Saved data entries
Lemma set_offline_events (w : Channel.World) :
  events_of Channel.set_offline w =
  match Channel._pending_stream_up (Channel.self w), Channel._stream (Channel.self w) with
  | None, None => []
  | Some t, None => [EvCancel t; EvDisplay false]
  | None, Some _ => [EvDisplay false; EvOnOffline]
  | Some t, Some _ => [EvCancel t; EvDisplay false; EvDisplay false; EvOnOffline]
  end.
Proof.
  apply events_of_app. rewrite set_offline_cases. cbn [snd].
  destruct (Channel._pending_stream_up (Channel.self w)),
    (Channel._stream (Channel.self w)); cbn [Channel.trace];
    try reflexivity.
  now rewrite List.app_nil_r.
Qed.

(** C8.  [set_offline] twice is [set_offline] once: after the first call
    the channel is offline, with no stream and no pending task, and the second
    call changes nothing and asks nothing of any collaborator. *)
Theorem set_offline_idempotent (w : Channel.World) :
  let w1 := exec Channel.set_offline w in
  Channel.set_offline w1 = (Ok tt, w1)
  /\ events_of Channel.set_offline w1 = []
  /\ Channel.offline (Channel.self w1) = true
  /\ Channel._stream (Channel.self w1) = None
  /\ Channel._pending_stream_up (Channel.self w1) = None.
Proof.
  intro w1.
  assert (Hs : Channel._stream (Channel.self w1) = None
               /\ Channel._pending_stream_up (Channel.self w1) = None).
  { subst w1. unfold exec. rewrite set_offline_cases. cbn [snd].
    destruct (Channel._pending_stream_up (Channel.self w)) eqn:Ep,
      (Channel._stream (Channel.self w)) eqn:Es; cbn; auto. }
  destruct Hs as [Hs Hp].
  repeat split; trivial.
  - rewrite set_offline_cases, Hs, Hp. reflexivity.
  - rewrite set_offline_events, Hs, Hp. reflexivity.
  - unfold Channel.offline. now rewrite Hs, Hp.
Qed.

(** C7.  [set_online] on a channel that is not offline changes nothing and
    starts nothing; on an offline channel it starts the delayed confirmation,
    keeps its handle and refreshes the display, which leaves the channel
    pending online. *)
Theorem set_online_only_from_offline (w : Channel.World) :
  (Channel.offline (Channel.self w) = false ->
   Channel.set_online w = (Ok tt, w) /\ events_of Channel.set_online w = [])
  /\ (Channel.offline (Channel.self w) = true ->
      exists task w',
        Channel.set_online w = (Ok tt, w')
        /\ Channel.self w' = Channel.set_pending_stream_up (Channel.self w) (Some task)
        /\ events_of Channel.set_online w = [EvCreateTask task; EvDisplay false]
        /\ Channel.pending_online (Channel.self w') = true
        /\ Channel.online (Channel.self w') = false
        /\ Channel.offline (Channel.self w') = false).
Proof.
  split; intro Hoff.
  - split.
    + rewrite set_online_cases, Hoff. reflexivity.
    + apply events_of_app. rewrite set_online_cases, Hoff. cbn [snd].
      now rewrite List.app_nil_r.
  - eexists; eexists. split; [rewrite set_online_cases, Hoff; reflexivity|].
    split; [reflexivity|]. split.
    + apply events_of_app. rewrite set_online_cases, Hoff. reflexivity.
    + unfold Channel.offline, Channel.online, Channel.pending_online,
        is_not_None, is_None in *.
      destruct (Channel._stream (Channel.self w)) eqn:Es; [discriminate|].
      cbn. rewrite Es. auto.
Qed.

Lemma _online_delay_events (w : Channel.World) :
  let w0 := {| Channel.self := Channel.self w;
               Channel.trace := (Channel.trace w ++ [EvSleepOnlineDelay])%list |} in
  events_of _online_delay w =
  ([EvSleepOnlineDelay; EvGql (stream_lookup (Channel.self w))]
   ++ match fst (get_stream w0) with
      | Ok (Some _) => [EvDisplay false; EvOnOnline]
      | Ok None => [EvDisplay false]
      | Raise _ => []
      end)%list.
Proof.
  intro w0. apply events_of_app. rewrite _online_delay_unfold. fold w0.
  destruct (get_stream_frame w0) as (_ & _ & _ & _ & _ & _ & _ & Ht).
  destruct (get_stream w0) as [[[s|]|e] w1]; cbn [snd fst] in *;
    cbn [Channel.trace]; rewrite Ht; subst w0; cbn [Channel.trace Channel.self];
    repeat rewrite <- List.app_assoc; reflexivity.
Qed.

(** C9.  [set_offline] calls the became-offline hook exactly when the
    channel is online before the call and no longer afterwards: the hook is
    called once, last, and the call leaves no stream, no pending task and no
    memoized payload, so the channel is offline.  Without a stream before the
    call the hook is not called; cancelling a pending confirmation then only
    cancels the task and refreshes the display, and leaves the channel
    offline.  A delayed confirmation never calls the became-offline hook, and
    when its lookup yields no stream it calls no hook but the display refresh
    and leaves the channel offline. *)
Theorem on_offline_only_when_stream_cleared (w : Channel.World) :
  let w' := exec Channel.set_offline w in
  let slept := {| Channel.self := Channel.self w;
                  Channel.trace := (Channel.trace w ++ [EvSleepOnlineDelay])%list |} in
  (In EvOnOffline (events_of Channel.set_offline w)
   <-> Channel.online (Channel.self w) = true
       /\ Channel.online (Channel.self w') = false)
  /\ (In EvOnOffline (events_of Channel.set_offline w) ->
      (exists s, Channel._stream (Channel.self w) = Some s)
      /\ Channel._stream (Channel.self w') = None
      /\ Channel._pending_stream_up (Channel.self w') = None
      /\ Channel.cached_payload (Channel.self w') = None
      /\ Channel.offline (Channel.self w') = true
      /\ exists cancelled,
           events_of Channel.set_offline w
           = (cancelled ++ [EvDisplay false; EvOnOffline])%list
           /\ ~ In EvOnOffline cancelled)
  /\ (Channel.online (Channel.self w) = false ->
      ~ In EvOnOffline (events_of Channel.set_offline w)
      /\ Channel.offline (Channel.self w') = true)
  /\ (forall task,
        Channel._pending_stream_up (Channel.self w) = Some task ->
        Channel.online (Channel.self w) = false ->
        events_of Channel.set_offline w = [EvCancel task; EvDisplay false])
  /\ ~ In EvOnOffline (events_of _online_delay w)
  /\ (fst (get_stream slept) = Ok None ->
      events_of _online_delay w
      = [EvSleepOnlineDelay; EvGql (stream_lookup (Channel.self w)); EvDisplay false]
      /\ Channel.offline (Channel.self (exec _online_delay w)) = true).
Proof.
  intros w' slept.
  assert (Hafter : Channel._stream (Channel.self w') = None
                   /\ Channel._pending_stream_up (Channel.self w') = None
                   /\ (Channel._stream (Channel.self w) <> None ->
                       Channel.cached_payload (Channel.self w') = None)).
  { subst w'. unfold exec. rewrite set_offline_cases. cbn [snd].
    destruct (Channel._pending_stream_up (Channel.self w)) eqn:Ep,
      (Channel._stream (Channel.self w)) eqn:Es; cbn; rewrite ?Ep, ?Es;
      intuition congruence. }
  destruct Hafter as (Hs' & Hp' & Hc').
  assert (Hoff' : Channel.offline (Channel.self w') = true).
  { unfold Channel.offline. now rewrite Hs', Hp'. }
  assert (Hon' : Channel.online (Channel.self w') = false).
  { unfold Channel.online. now rewrite Hs'. }
  assert (Hhook : In EvOnOffline (events_of Channel.set_offline w)
                  <-> Channel.online (Channel.self w) = true).
  { rewrite set_offline_events. unfold Channel.online, is_not_None, is_None.
    destruct (Channel._pending_stream_up (Channel.self w)),
      (Channel._stream (Channel.self w)); cbn; intuition discriminate. }
  split; [|split; [|split; [|split; [|split]]]].
  - rewrite Hhook. tauto.
  - intro Hin. apply Hhook in Hin.
    unfold Channel.online, is_not_None, is_None in Hin.
    destruct (Channel._stream (Channel.self w)) as [s|] eqn:Es; [|discriminate].
    split; [now exists s|]. split; [exact Hs'|]. split; [exact Hp'|].
    split; [apply Hc'; discriminate|]. split; [exact Hoff'|].
    rewrite set_offline_events, Es.
    destruct (Channel._pending_stream_up (Channel.self w)) as [t|].
    + exists [EvCancel t; EvDisplay false]. split; [reflexivity|].
      cbn. intuition discriminate.
    + exists []. split; [reflexivity|]. intros [].
  - intro Hoff. split; [|exact Hoff'].
    rewrite Hhook, Hoff. discriminate.
  - intros task Hp Hon. rewrite set_offline_events, Hp.
    unfold Channel.online, is_not_None, is_None in Hon.
    destruct (Channel._stream (Channel.self w)); [discriminate|reflexivity].
  - rewrite _online_delay_events.
    match goal with |- context [fst ?x] => destruct (fst x) as [[s|]|e] end;
      cbn; intuition discriminate.
  - intro Hnone. split.
    + rewrite _online_delay_events. fold slept. rewrite Hnone. reflexivity.
    + unfold exec. rewrite _online_delay_unfold. fold slept.
      destruct (get_stream slept) as [[[s|]|e] w1]; cbn [fst] in Hnone;
        try discriminate.
      reflexivity.
Qed.

End LivenessFacts.

(** C5.  [send_watch] on a channel that is not online answers [False] at
    once: the channel is as it was and no collaborator has been asked
    anything. *)
Theorem send_watch_not_online (BASE_URL : string) (twitch : Twitch) (w : Channel.World) :
  Channel.online (Channel.self w) = false ->
  Channel.send_watch BASE_URL twitch w = (Ok false, w)
  /\ events_of (Channel.send_watch BASE_URL twitch) w = [].
Proof.
  intro Hoff.
  assert (H : Channel.send_watch BASE_URL twitch w = (Ok false, w)).
  { unfold Channel.send_watch. unfold_m. rewrite Hoff. reflexivity. }
  split; [exact H|].
  apply events_of_app. rewrite H. cbn [snd]. now rewrite List.app_nil_r.
Qed.

(* ================================================================== *)
(** * Properties: the live lookup *)

(** C10.  When the lookup answers with a user object, [get_stream] writes
    the user's id and display name to the channel whatever it then finds out
    about the stream; in particular when the stream is null and the answer is
    that there is no stream. *)
Theorem get_stream_backfills_id_and_name
  (DROPS_ENABLED_TAG : string) (twitch : Twitch) (w : Channel.World)
  (response data user id_field name_field : JsonType)
  (user_id : Z) (display_name : option string) :
  gql_request twitch (Channel.trace w) (stream_lookup (Channel.self w)) = Ok response ->
  truthy response = true ->
  getitem response "data" = Ok data ->
  getitem data "user" = Ok user ->
  truthy user = true ->
  getitem user "id" = Ok id_field ->
  py_int id_field = Ok user_id ->
  getitem user "displayName" = Ok name_field ->
  as_optional_str name_field = Ok display_name ->
  let r := Channel.get_stream DROPS_ENABLED_TAG twitch w in
  Channel.id (Channel.self (snd r)) = user_id
  /\ Channel._display_name (Channel.self (snd r)) = display_name
  /\ (forall stream_field,
        getitem user "stream" = Ok stream_field ->
        truthy stream_field = false ->
        fst r = Ok None
        /\ Channel.online (Channel.self (snd r)) = Channel.online (Channel.self w)).
Proof.
  intros Hgql Hresp Hdata Huser Htruthy Hid Hint Hname Hopt r. subst r.
  unfold stream_lookup in Hgql.
  unfold Channel.get_stream. unfold_m. cbn [fst snd Channel.self Channel.trace].
  rewrite Hgql, Hresp. cbn [negb]. rewrite Hdata, Huser, Htruthy. cbn [negb].
  rewrite Hid, Hint, Hname, Hopt.
  destruct (getitem user "stream") as [st|e] eqn:Hst; cbn.
  - destruct (truthy st) eqn:Hts; cbn.
    + destruct (Stream.from_get_stream DROPS_ENABLED_TAG user); cbn;
        (split; [reflexivity | split; [reflexivity|]]);
        intros sf [= <-] Hf; congruence.
    + split; [reflexivity | split; [reflexivity|]].
      intros sf _ _. split; reflexivity.
  - split; [reflexivity | split; [reflexivity|]].
    intros sf Hsf. discriminate.
Qed.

TASK INSTRUCTIONS:
Read the entries and select each line where the word "Theorem" is found.

TASK SOLUTION:
Theorem set_offline_idempotent (w : Channel.World) :
Theorem set_online_only_from_offline (w : Channel.World) :
Theorem on_offline_only_when_stream_cleared (w : Channel.World) :
Theorem send_watch_not_online (BASE_URL : string) (twitch : Twitch) (w : Channel.World) :
Theorem get_stream_backfills_id_and_name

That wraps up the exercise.